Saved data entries
● ● ● ●

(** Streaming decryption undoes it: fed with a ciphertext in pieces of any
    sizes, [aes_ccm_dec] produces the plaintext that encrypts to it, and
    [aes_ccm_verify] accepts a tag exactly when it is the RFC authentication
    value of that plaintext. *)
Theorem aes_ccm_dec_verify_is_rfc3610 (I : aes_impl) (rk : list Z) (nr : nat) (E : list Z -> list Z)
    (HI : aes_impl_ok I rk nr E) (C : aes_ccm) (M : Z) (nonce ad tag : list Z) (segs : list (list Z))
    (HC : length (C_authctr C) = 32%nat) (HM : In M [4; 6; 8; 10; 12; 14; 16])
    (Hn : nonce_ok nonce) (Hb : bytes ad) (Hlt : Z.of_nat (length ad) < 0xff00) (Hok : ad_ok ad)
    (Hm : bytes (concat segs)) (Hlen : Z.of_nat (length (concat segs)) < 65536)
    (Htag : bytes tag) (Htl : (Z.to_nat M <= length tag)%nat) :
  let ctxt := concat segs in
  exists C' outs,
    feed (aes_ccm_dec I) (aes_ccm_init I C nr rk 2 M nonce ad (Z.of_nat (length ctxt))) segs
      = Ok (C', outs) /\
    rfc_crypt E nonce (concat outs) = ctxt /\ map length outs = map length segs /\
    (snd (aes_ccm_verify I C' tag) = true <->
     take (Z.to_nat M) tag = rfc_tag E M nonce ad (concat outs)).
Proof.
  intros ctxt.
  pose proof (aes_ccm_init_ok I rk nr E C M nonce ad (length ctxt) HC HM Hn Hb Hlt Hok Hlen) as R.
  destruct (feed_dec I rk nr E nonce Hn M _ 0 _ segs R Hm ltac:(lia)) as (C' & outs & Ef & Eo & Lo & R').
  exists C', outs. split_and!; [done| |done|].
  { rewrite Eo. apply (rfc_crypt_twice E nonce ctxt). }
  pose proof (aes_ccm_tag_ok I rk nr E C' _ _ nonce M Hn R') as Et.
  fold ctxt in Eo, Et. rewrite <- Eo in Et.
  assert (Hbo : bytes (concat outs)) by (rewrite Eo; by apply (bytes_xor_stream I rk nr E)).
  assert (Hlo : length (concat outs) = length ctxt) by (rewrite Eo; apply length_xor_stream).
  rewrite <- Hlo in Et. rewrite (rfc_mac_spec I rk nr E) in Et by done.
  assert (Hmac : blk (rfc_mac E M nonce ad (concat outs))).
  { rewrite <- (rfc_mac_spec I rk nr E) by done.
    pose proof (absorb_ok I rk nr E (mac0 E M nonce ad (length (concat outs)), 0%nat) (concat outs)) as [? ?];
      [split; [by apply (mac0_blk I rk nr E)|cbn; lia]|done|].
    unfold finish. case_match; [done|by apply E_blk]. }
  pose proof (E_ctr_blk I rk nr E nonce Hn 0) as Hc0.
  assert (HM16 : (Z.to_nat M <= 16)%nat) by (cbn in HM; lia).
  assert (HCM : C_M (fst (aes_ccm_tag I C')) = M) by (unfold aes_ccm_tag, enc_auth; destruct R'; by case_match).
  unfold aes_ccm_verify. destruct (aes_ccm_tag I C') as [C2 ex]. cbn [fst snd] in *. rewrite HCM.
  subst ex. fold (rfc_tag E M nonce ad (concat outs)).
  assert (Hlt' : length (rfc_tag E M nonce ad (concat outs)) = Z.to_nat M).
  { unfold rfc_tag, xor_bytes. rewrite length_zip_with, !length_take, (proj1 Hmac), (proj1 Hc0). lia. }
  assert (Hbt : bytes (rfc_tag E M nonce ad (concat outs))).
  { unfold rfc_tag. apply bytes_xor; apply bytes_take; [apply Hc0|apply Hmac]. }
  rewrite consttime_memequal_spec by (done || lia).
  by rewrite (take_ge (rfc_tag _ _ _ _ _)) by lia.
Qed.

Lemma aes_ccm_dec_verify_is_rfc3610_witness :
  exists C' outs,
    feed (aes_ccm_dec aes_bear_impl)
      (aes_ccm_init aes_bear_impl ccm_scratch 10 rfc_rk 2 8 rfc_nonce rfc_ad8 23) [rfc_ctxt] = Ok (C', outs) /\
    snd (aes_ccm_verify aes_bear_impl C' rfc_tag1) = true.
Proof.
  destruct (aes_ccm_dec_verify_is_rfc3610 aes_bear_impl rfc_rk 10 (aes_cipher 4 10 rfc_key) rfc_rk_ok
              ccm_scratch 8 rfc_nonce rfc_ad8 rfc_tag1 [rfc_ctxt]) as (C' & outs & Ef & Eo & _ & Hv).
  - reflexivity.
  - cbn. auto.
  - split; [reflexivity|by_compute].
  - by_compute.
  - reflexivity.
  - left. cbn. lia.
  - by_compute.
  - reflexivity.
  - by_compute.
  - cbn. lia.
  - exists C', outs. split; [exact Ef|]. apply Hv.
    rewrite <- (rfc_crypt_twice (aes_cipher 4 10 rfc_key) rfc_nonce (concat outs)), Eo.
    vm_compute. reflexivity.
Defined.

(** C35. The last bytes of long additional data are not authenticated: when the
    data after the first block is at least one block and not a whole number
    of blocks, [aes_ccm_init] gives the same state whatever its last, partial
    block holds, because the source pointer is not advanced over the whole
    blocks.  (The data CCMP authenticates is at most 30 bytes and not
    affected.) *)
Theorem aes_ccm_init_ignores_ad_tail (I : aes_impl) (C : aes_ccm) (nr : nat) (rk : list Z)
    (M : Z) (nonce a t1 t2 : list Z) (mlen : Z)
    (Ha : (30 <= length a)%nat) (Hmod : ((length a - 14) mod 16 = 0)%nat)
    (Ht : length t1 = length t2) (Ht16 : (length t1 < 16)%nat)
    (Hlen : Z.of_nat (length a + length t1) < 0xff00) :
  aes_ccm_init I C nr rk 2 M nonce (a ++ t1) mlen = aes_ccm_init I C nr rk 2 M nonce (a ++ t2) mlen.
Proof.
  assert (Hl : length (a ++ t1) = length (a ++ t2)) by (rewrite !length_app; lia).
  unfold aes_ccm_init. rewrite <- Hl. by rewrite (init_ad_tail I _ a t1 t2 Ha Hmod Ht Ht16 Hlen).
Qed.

● ● ● ●

Read the lines above. Gather those in which the string "whole" is found.

    data after the first block is at least one block and not a whole number
    block holds, because the source pointer is not advanced over the whole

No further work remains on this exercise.